(Saved data entries)
----------------

(* ===== verification/Thread.v ===== *)
(** Threads: duan_src/thread.{h,cc}.

    A [Thread] is started by a handshake between the constructor and
    [Thread::run] in the new thread; [exec] has one action for every step of
    either that the other can observe, and [run_acts] any interleaving of them.
    The locks of thread.h are in Locks.v. *)

From S2P Require Import Prelude.

(** * The thread object *)

(** The data members; [th_cb] is [m_cb], empty once it was swapped out, and
    [th_sem] the count of [m_semaphore]. *)
Record Thread := MkThread {
  th_id : Z;
  th_thread : Z;
  th_cb : option nat;
  th_name : str;
  th_sem : nat
}.

(** Where the constructor is. *)
Inductive parent_pc := Creating | Waiting | Constructed | Failed.

(** Where [Thread::run] is: the constructors name the statement that is next. *)
Inductive child_pc :=
  | NotStarted | SetThis | SetThreadName | SetId | SetOsName | SwapCb | Notify | CallCb
  | InCb | Finished.

(** The object ([None] once it is destroyed), both threads, the thread-local
    variables of the new thread, the name the system knows it by, and the
    functions it has called. *)
Record Start := MkStart {
  obj : option Thread;
  parent : parent_pc;
  child : child_pc;
  local_cb : option nat;
  t_thread : bool;
  t_thread_name : str;
  os_name : str;
  called : list nat
}.

(** [Semaphore::wait] returns when the count is positive, [Semaphore::notify] adds
    one. *)
Definition sem_take (t : Thread) : option Thread :=
  match th_sem t with
  | 0 => None
  | S n => Some (MkThread (th_id t) (th_thread t) (th_cb t) (th_name t) n)
  end.
Definition sem_give (t : Thread) : Thread :=
  MkThread (th_id t) (th_thread t) (th_cb t) (th_name t) (S (th_sem t)).

(** The members before the body of [Thread::Thread(cb, name)], and its first
    statement. *)
Definition Thread_init (cb : nat) (name : str) : Thread :=
  MkThread (-1) 0 (Some cb) (if decide (name = []) then L "UNKNOW" else name) 0.

Definition Start_init (cb : nat) (name : str) : Start :=
  MkStart (Some (Thread_init cb name)) Creating NotStarted None false (L "UNKNOW") [] [].

(** What a thread can do next: the constructor returns from [pthread_create] with
    [rt], and from [sem_wait] or is interrupted in it by a signal; the owner of
    the object joins or destroys it; the new thread takes a step, or calls
    [Thread::SetName] inside its function, or the function ends. *)
Inductive act :=
  | ACreate (rt handle : Z)
  | AWait
  | AInterrupt
  | AJoin (rt : Z)
  | ADestroy
  | AChild
  | ASetName (name : str)
  | AReturn.

#[export] Instance act_eq : EqDecision act.
Proof. solve_decision. Defined.

Definition set_obj (o : option Thread) (s : Start) : Start :=
  MkStart o (parent s) (child s) (local_cb s) (t_thread s) (t_thread_name s) (os_name s) (called s).
Definition set_parent (p : parent_pc) (s : Start) : Start :=
  MkStart (obj s) p (child s) (local_cb s) (t_thread s) (t_thread_name s) (os_name s) (called s).
Definition set_child (c : child_pc) (s : Start) : Start :=
  MkStart (obj s) (parent s) c (local_cb s) (t_thread s) (t_thread_name s) (os_name s) (called s).

(** Access to the object from the new thread. *)
Definition deref_thread : M Start Thread :=
  o ← mgets obj;
  match o with Some t => mret t | None => mcrash (Undefined "destroyed Thread") end.

(** [Thread::run], statement by statement; [tid] is [GetThreadId()]. *)
Definition run_step (tid : Z) : M Start unit :=
  s ← mget;
  match child s with
  | SetThis =>
      mmodify (λ s, MkStart (obj s) (parent s) SetThreadName (local_cb s) true (t_thread_name s)
        (os_name s) (called s))
  | SetThreadName =>
      t ← deref_thread;
      mmodify (λ s, MkStart (obj s) (parent s) SetId (local_cb s) (t_thread s) (th_name t)
        (os_name s) (called s))
  | SetId =>
      t ← deref_thread;
      mmodify (λ s, set_child SetOsName
        (set_obj (Some (MkThread tid (th_thread t) (th_cb t) (th_name t) (th_sem t))) s))
  | SetOsName =>
      t ← deref_thread;
      mmodify (λ s, MkStart (obj s) (parent s) SwapCb (local_cb s) (t_thread s) (t_thread_name s)
        (take 15 (th_name t)) (called s))
  | SwapCb =>
      t ← deref_thread;
      mmodify (λ s, MkStart
        (Some (MkThread (th_id t) (th_thread t) None (th_name t) (th_sem t))) (parent s) Notify
        (th_cb t) (t_thread s) (t_thread_name s) (os_name s) (called s))
  | Notify =>
      t ← deref_thread;
      mmodify (λ s, set_child CallCb (set_obj (Some (sem_give t)) s))
  | CallCb =>
      match local_cb s with
      | Some cb =>
          mmodify (λ s, MkStart (obj s) (parent s) InCb (local_cb s) (t_thread s)
            (t_thread_name s) (os_name s) (called s ++ [cb]))
      | None => mthrow (Exn "bad_function_call")
      end
  | NotStarted | InCb | Finished => mret tt
  end.

(** [Thread::SetName], in the new thread. *)
Definition SetName (name : str) : M Start unit :=
  if decide (name = []) then mret tt
  else
    s ← mget;
    (if t_thread s then
       t ← deref_thread;
       mmodify (set_obj (Some (MkThread (th_id t) (th_thread t) (th_cb t) name (th_sem t))))
     else mret tt) ;;
    mmodify (λ s, MkStart (obj s) (parent s) (child s) (local_cb s) (t_thread s) name
      (os_name s) (called s)).

(** [Thread::join]: the result of [pthread_join] is [rt]. *)
Definition join (rt : Z) : M Start unit :=
  t ← deref_thread;
  if (th_thread t =? 0)%Z then mret tt
  else if negb (rt =? 0)%Z then mthrow (Exn "pthread_join error")
  else mmodify (set_obj (Some (MkThread (th_id t) 0 (th_cb t) (th_name t) (th_sem t)))).

(** The constructor after [pthread_create]. *)
Definition create (rt handle : Z) : M Start unit :=
  t ← deref_thread;
  if (rt =? 0)%Z then
    mmodify (λ s, MkStart
      (Some (MkThread (th_id t) handle (th_cb t) (th_name t) (th_sem t))) Waiting SetThis
      (local_cb s) (t_thread s) (t_thread_name s) (os_name s) (called s))
  else mmodify (λ s, set_obj None (set_parent Failed s)).

(** One action; [None] if it cannot happen in the state. An exception of the
    constructor destroys the members that were built. *)
Definition exec (tid : Z) (a : act) (s : Start) : option (result Start unit) :=
  match a, parent s, child s with
  | ACreate rt handle, Creating, _ => Some (create rt handle s)
  | AWait, Waiting, _ =>
      match obj s with
      | Some t =>
          match sem_take t with
          | Some t' => Some (Ret tt (set_obj (Some t') (set_parent Constructed s)))
          | None => None
          end
      | None => Some (Crash (Undefined "destroyed Thread"))
      end
  | AInterrupt, Waiting, _ => Some (Ret tt (set_obj None (set_parent Failed s)))
  | AJoin rt, Constructed, Finished =>
      match obj s with Some _ => Some (join rt s) | None => None end
  | ADestroy, Constructed, _ =>
      match obj s with Some _ => Some (Ret tt (set_obj None s)) | None => None end
  | AChild, _, (SetThis | SetThreadName | SetId | SetOsName | SwapCb | Notify | CallCb) =>
      Some (run_step tid s)
  | ASetName name, _, InCb => Some (SetName name s)
  | AReturn, _, InCb => Some (Ret tt (set_child Finished s))
  | _, _, _ => None
  end.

----------------

> [EXERCISE INSTRUCTIONS] Your answer must be a copy of every line in the data above that holds the string "match".

> [OUTPUT BELOW]
  match th_sem t with
  match o with Some t => mret t | None => mcrash (Undefined "destroyed Thread") end.
  match child s with
      match local_cb s with
  match a, parent s, child s with
      match obj s with
          match sem_take t with
      match obj s with Some _ => Some (join rt s) | None => None end
      match obj s with Some _ => Some (Ret tt (set_obj None s)) | None => None end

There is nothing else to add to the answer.